Data entries:
(** * TravelTracker: a shallow embedding of the data model, the validation
    utilities, the storage layer and the analytics summaries, with the
    properties of each established against that embedding.

    Conventions of the embedding.

    - A Python [str] is a [string], one [ascii] per character: the texts
      covered are those whose characters are code points below 256.  There
      [\d] is the ten ASCII digits and the blanks [strip] removes are the
      twelve characters of [Str.isspace].  Text constants of the source
      (messages, the values of the enumerations) are kept as their UTF-8
      bytes; they are only compared, for equality and for order.
    - A Python [float] that holds a monetary amount is an exact rational [Q]:
      sums and comparisons are those of the exact values, rounding is not
      modelled.
    - A Python [int] is a [Z].
    - A raised exception is the [Raise] case of [result].
    - The SQLite file is a value of type [Sql.database], threaded through
      every method of [TravelStorage].
    - [date.today()] is an argument of the function that calls it. *)

From Stdlib Require Import ZArith QArith List String Ascii Bool Lia.
From Stdlib Require Import Permutation Sorted.
Import ListNotations.

Open Scope string_scope.
Open Scope Z_scope.

(** ** Exceptions and results *)

Inductive exn : Type :=
| ValueError (msg : string).

Inductive result (A : Type) : Type :=
| Ok (a : A)
| Raise (e : exn).

Arguments Ok {A} a.
Arguments Raise {A} e.

Definition bind {A B : Type} (m : result A) (k : A -> result B) : result B :=
  match m with
  | Ok a => k a
  | Raise e => Raise e
  end.

Notation "x <- m ;; k" := (bind m (fun x => k))
  (at level 61, m at next level, right associativity).

Definition is_ok {A : Type} (m : result A) : bool :=
  match m with Ok _ => true | Raise _ => false end.

(** [[f(x) for x in xs]] where [f] may raise: the first failure aborts. *)
Fixpoint mapM {A B : Type} (f : A -> result B) (xs : list A) : result (list B) :=
  match xs with
  | [] => Ok []
  | x :: xs' => y <- f x ;; ys <- mapM f xs' ;; Ok (y :: ys)
  end.

(** ** The string methods the code calls *)

Module Str.

(** [str.isspace] on one character, for code points below 256:
    TAB..CR, FS..US, SPACE, NEL and NBSP. *)
Definition isspace (c : ascii) : bool :=
  let n := nat_of_ascii c in
  ((9 <=? n) && (n <=? 13) || (28 <=? n) && (n <=? 32) || (n =? 133) || (n =? 160))%nat.

(** [\d] and [str.isdigit] below code point 256: the ten ASCII digits. *)
Definition isdigit (c : ascii) : bool :=
  let n := nat_of_ascii c in
  ((48 <=? n) && (n <=? 57))%nat.

Definition digit_value (c : ascii) : Z := Z.of_nat (nat_of_ascii c) - 48.

Fixpoint lstrip (s : string) : string :=
  match s with
  | EmptyString => EmptyString
  | String c s' => if isspace c then lstrip s' else s
  end.

Fixpoint rstrip (s : string) : string :=
  match s with
  | EmptyString => EmptyString
  | String c s' =>
      match rstrip s' with
      | EmptyString => if isspace c then EmptyString else String c EmptyString
      | r => String c r
      end
  end.

(** [s.strip()] *)
Definition strip (s : string) : string := lstrip (rstrip s).

(** [s.replace(old, new)] for a one-character [old]. *)
Fixpoint replace (old : ascii) (new : string) (s : string) : string :=
  match s with
  | EmptyString => EmptyString
  | String c s' =>
      if Ascii.eqb c old then new ++ replace old new s'
      else String c (replace old new s')
  end.

(** [len(s)] *)
Definition len (s : string) : Z := Z.of_nat (String.length s).

(** [s[:stop]]: a negative [stop] counts from the end, and the bound is
    clamped to the string. *)
Definition slice_to (s : string) (stop : Z) : string :=
  let stop' := if stop <? 0 then Z.max (len s + stop) 0 else Z.min stop (len s) in
  substring 0 (Z.to_nat stop') s.

(** [c in s] *)
Fixpoint contains (c : ascii) (s : string) : bool :=
  match s with
  | EmptyString => false
  | String c' s' => Ascii.eqb c' c || contains c s'
  end.

Fixpoint all (p : ascii -> bool) (s : string) : bool :=
  match s with
  | EmptyString => true
  | String c s' => p c && all p s'
  end.

(** [int(s)] on a string of digits, most significant first. *)
Fixpoint int_of_digits_acc (acc : Z) (s : string) : Z :=
  match s with
  | EmptyString => acc
  | String c s' => int_of_digits_acc (10 * acc + digit_value c) s'
  end.

Definition int_of_digits (s : string) : Z := int_of_digits_acc 0 s.

End Str.

(** ** [datetime.date] *)

Module datetime.

Record date : Type := mkdate { year : Z; month : Z; day : Z }.

Definition MINYEAR : Z := 1.
Definition MAXYEAR : Z := 9999.

Definition is_leap (y : Z) : bool :=
  (y mod 4 =? 0) && (negb (y mod 100 =? 0) || (y mod 400 =? 0)).

Definition DAYS_IN_MONTH : list Z :=
  [-1; 31; 28; 31; 30; 31; 30; 31; 31; 30; 31; 30; 31].

Definition DAYS_BEFORE_MONTH : list Z :=
  [-1; 0; 31; 59; 90; 120; 151; 181; 212; 243; 273; 304; 334].

Definition days_in_month (y m : Z) : Z :=
  if (m =? 2) && is_leap y then 29 else nth (Z.to_nat m) DAYS_IN_MONTH (-1).

Definition days_before_year (y : Z) : Z :=
  let y' := y - 1 in y' * 365 + y' / 4 - y' / 100 + y' / 400.

Definition days_before_month (y m : Z) : Z :=
  nth (Z.to_nat m) DAYS_BEFORE_MONTH (-1) + (if (2 <? m) && is_leap y then 1 else 0).

Definition ymd2ord (y m d : Z) : Z :=
  days_before_year y + days_before_month y m + d.

(** The range checks of the [date] constructor. *)
Definition check_date_fields (y m d : Z) : bool :=
  (MINYEAR <=? y) && (y <=? MAXYEAR) && (1 <=? m) && (m <=? 12) &&
  (1 <=? d) && (d <=? days_in_month y m).

(** [date(year, month, day)] *)
Definition new (y m d : Z) : result date :=
  if check_date_fields y m d then Ok (mkdate y m d)
  else Raise (ValueError "date value out of range").

Definition valid (x : date) : Prop :=
  check_date_fields (year x) (month x) (day x) = true.

Definition toordinal (x : date) : Z := ymd2ord (year x) (month x) (day x).

(** Dates compare as the triples (year, month, day). *)
Definition cmp (x y : date) : comparison :=
  match year x ?= year y with
  | Eq => match month x ?= month y with
          | Eq => day x ?= day y
          | c => c
          end
  | c => c
  end.

Definition ltb (x y : date) : bool :=
  match cmp x y with Lt => true | _ => false end.

Definition gtb (x y : date) : bool :=
  match cmp x y with Gt => true | _ => false end.

(** [timedelta], of which the code reads [days] only. *)
Record timedelta : Type := mktimedelta { days : Z }.

(** [x - y] on dates *)
Definition sub (x y : date) : timedelta :=
  mktimedelta (toordinal x - toordinal y).

End datetime.

(** ** [datetime.strptime(text, '%Y-%m-%d').date()]

    [_strptime] turns the format into the regular expression

      (?P<Y>\d\d\d\d)-(?P<m>1[0-2]|0[1-9]|[1-9])-(?P<d>3[0-1]|[1-2]\d|0[1-9]|[1-9]| [1-9])

    matches it at the start of the text, refuses text left over after the
    match, and builds the date from the three groups.  The expression is a
    sequence of groups; a group is a list of alternatives tried from left to
    right; an alternative is a sequence of character classes. *)

Module Strptime.

Definition char_class : Type := ascii -> bool.
Definition alternative : Type := list char_class.
Definition group : Type := list alternative.

Definition chr (c : ascii) : char_class := fun x => Ascii.eqb x c.

Definition range (lo hi : ascii) : char_class :=
  fun x => ((nat_of_ascii lo <=? nat_of_ascii x) && (nat_of_ascii x <=? nat_of_ascii hi))%nat.

Definition group_Y : group := [[Str.isdigit; Str.isdigit; Str.isdigit; Str.isdigit]].

Definition group_m : group :=
  [[chr "1"; range "0" "2"]; [chr "0"; range "1" "9"]; [range "1" "9"]].

Definition group_d : group :=
  [[chr "3"; range "0" "1"]; [range "1" "2"; Str.isdigit]; [chr "0"; range "1" "9"];
   [range "1" "9"]; [chr " "; range "1" "9"]].

Definition dash : group := [[chr "-"]].

Definition format_regex : list group := [group_Y; dash; group_m; dash; group_d].

(** One alternative against the head of the text: the text it matched and
    the text left. *)
Fixpoint match_alternative (a : alternative) (s : string) : option (string * string) :=
  match a with
  | [] => Some (EmptyString, s)
  | p :: a' =>
      match s with
      | EmptyString => None
      | String c s' =>
          if p c then
            match match_alternative a' s' with
            | Some (m, rest) => Some (String c m, rest)
            | None => None
            end
          else None
      end
  end.

(** The ways a group matches, in the order a backtracking matcher tries them. *)
Definition match_group (g : group) (s : string) : list (string * string) :=
  flat_map (fun a => match match_alternative a s with
                     | Some r => [r]
                     | None => []
                     end) g.

(** The ways the whole sequence matches, first hit first. *)
Fixpoint match_groups (gs : list group) (s : string) : list (list string * string) :=
  match gs with
  | [] => [([], s)]
  | g :: gs' =>
      flat_map (fun '(m, rest) =>
                  map (fun '(ms, rest') => (m :: ms, rest')) (match_groups gs' rest))
               (match_group g s)
  end.

(** [int(text)] on a matched group: blanks around the digits are dropped. *)
Definition int (s : string) : Z := Str.int_of_digits (Str.strip s).

Definition strptime_Ymd (data_string : string) : result datetime.date :=
  match match_groups format_regex data_string with
  | [] => Raise (ValueError "time data does not match format")
  | (found, rest) :: _ =>
      if negb (String.eqb rest EmptyString)
      then Raise (ValueError "unconverted data remains")
      else match found with
           | [Y; _; m; _; d] => datetime.new (int Y) (int m) (int d)
           | _ => Raise (ValueError "time data does not match format")
           end
  end.

End Strptime.

(** ** models.py *)

Module ExpenseCategory.

Inductive t : Type :=
| TRANSPORT | ACCOMMODATION | FOOD | ENTERTAINMENT | SHOPPING | SIGHTSEEING | OTHER.

Definition value (c : t) : string :=
  match c with
  | TRANSPORT => "Транспорт"
  | ACCOMMODATION => "Жильё"
  | FOOD => "Еда"
  | ENTERTAINMENT => "Развлечения"
  | SHOPPING => "Шоппинг"
  | SIGHTSEEING => "Достопримечательности"
  | OTHER => "Другое"
  end.

End ExpenseCategory.

Module TripStatus.

Inductive t : Type :=
| PLANNED | IN_PROGRESS | COMPLETED | CANCELLED.

Definition value (s : t) : string :=
  match s with
  | PLANNED => "Запланировано"
  | IN_PROGRESS => "В процессе"
  | COMPLETED => "Завершено"
  | CANCELLED => "Отменено"
  end.

End TripStatus.

Module Trip.

Record t : Type := mk {
  id : option Z;
  name : string;
  description : string;
  start_date : option datetime.date;
  end_date : option datetime.date;
  budget : Q;
  actual_spent : Q;
  currency : string;
  destination : string;
  status : TripStatus.t;
  participants : string
}.

(** A [date] object is always true in a condition, so the test
    [self.start_date and self.end_date] asks whether both are present. *)
Definition duration_days (self : t) : Z :=
  match start_date self, end_date self with
  | Some s, Some e => datetime.days (datetime.sub e s) + 1
  | _, _ => 0
  end.

Definition budget_balance (self : t) : Q := (budget self - actual_spent self)%Q.

End Trip.

Module Expense.

Record t : Type := mk {
  id : option Z;
  trip_id : Z;
  amount : Q;
  currency : string;
  category : ExpenseCategory.t;
  date : option datetime.date;
  description : string;
  payment_method : string;
  location : string
}.

Definition amount_error : exn :=
  ValueError "Сумма расхода должна быть положительной".

(** [__post_init__] *)
Definition post_init (self : t) : result t :=
  if Qle_bool (amount self) 0 then Raise amount_error else Ok self.
(** C3: [matches_boilerplate] is true exactly when the text starts with
    one of the patterns, compared code point by code point; it is false on
    the empty pattern list and when the text is shorter than every
    pattern. *)
Theorem prefix_semantics (s : str) (patterns : list str) :
  (matches_boilerplate s patterns = true <->
   exists p, In p patterns /\ slice_to (length p) s = p) /\
  matches_boilerplate s [] = false /\
  ((forall p, In p patterns -> length s < length p) ->
   matches_boilerplate s patterns = false).
Proof.
  split; [|split].
  - rewrite matches_boilerplate_exists. split.
    + intros (p & Hin & Hp). exists p. split; [exact Hin|].
      apply startswith_slice. exact Hp.
    + intros (p & Hin & Hp). exists p. split; [exact Hin|].
      apply startswith_slice. exact Hp.
  - reflexivity.
  - intro Hshort.
    destruct (matches_boilerplate s patterns) eqn:E; [|reflexivity].
    apply matches_boilerplate_exists in E. destruct E as (p & Hin & Hp).
    rewrite (startswith_short s p (Hshort p Hin)) in Hp. discriminate.
Qed.

(** C3, at a concrete input: a text shorter than every default pattern
    does not match, although it is the beginning of one of them. *)
Lemma prefix_semantics_witness :
  matches_boilerplate (lit "DOI") DEFAULT_PATTERNS = false.
Proof.
  apply (proj2 (proj2 (prefix_semantics (lit "DOI") DEFAULT_PATTERNS))).
  intros p Hp. vm_compute in Hp.
  repeat (destruct Hp as [<- | Hp]; [vm_compute; lia|]). destruct Hp.
Defined.

(** C4 (as amended): the text written by a run is, for the kept records
    in input order, the lines of the record as the text-mode reader yields
    them, concatenated unchanged, followed by one line feed; dropped
    records contribute nothing.  The records are the lines of the input
    that are no separators, in input order; the lines are the text of the
    input with its CR LF and CR line endings translated to LF, cut after
    each line feed, so that they are the lines of the input itself,
    terminators included, when the input holds no CR. *)
Theorem kept_records_written (input : str) (patterns : list str) :
  let lines := iter_lines input in
  fst (filter_conllu_stream input patterns) =
    concat (map (fun record => concat record ++ [LF])
                (filter (keeps patterns) (segment lines))) /\
  concat (segment lines) = filter is_content lines /\
  concat lines = translate_newlines input /\
  (~ In CR input -> concat lines = input).
Proof.
  cbv zeta. split; [|split; [|split]].
  - rewrite filter_conllu_stream_records. unfold run_records.
    rewrite fold_apply_record. reflexivity.
  - apply (concat_segment_from (iter_lines input) []).
  - apply concat_split_lines.
  - intro H. unfold iter_lines. rewrite (translate_newlines_no_cr _ H).
    apply concat_split_lines.
Qed.

(** C4, counterexample: the only record of this input is kept, its line
    ends with CR LF in the input, and the text written, taken to the file
    as it is where the line separator is LF, holds that line with LF
    alone: no CR is left in it. *)
Lemma crlf_terminator_not_preserved :
  let input := lit "1 word" ++ [CR; LF] in
  let run := filter_conllu_stream input DEFAULT_PATTERNS in
  snd run = (1, 0) /\
  encode_newlines Posix (fst run) = lit "1 word" ++ [LF; LF] /\
  encode_newlines Posix (fst run) <> input ++ [LF].
Proof. vm_compute. repeat split. discriminate. Qed.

*About this exercise*:
The required answer is the run of lines above, starting at the line with "them, concatenated unchanged, followed" and ending at the line with "input with its", reproduced exactly with both ends.

*Problem solution*:
    them, concatenated unchanged, followed by one line feed; dropped
    records contribute nothing.  The records are the lines of the input
    that are no separators, in input order; the lines are the text of the
    input with its CR LF and CR line endings translated to LF, cut after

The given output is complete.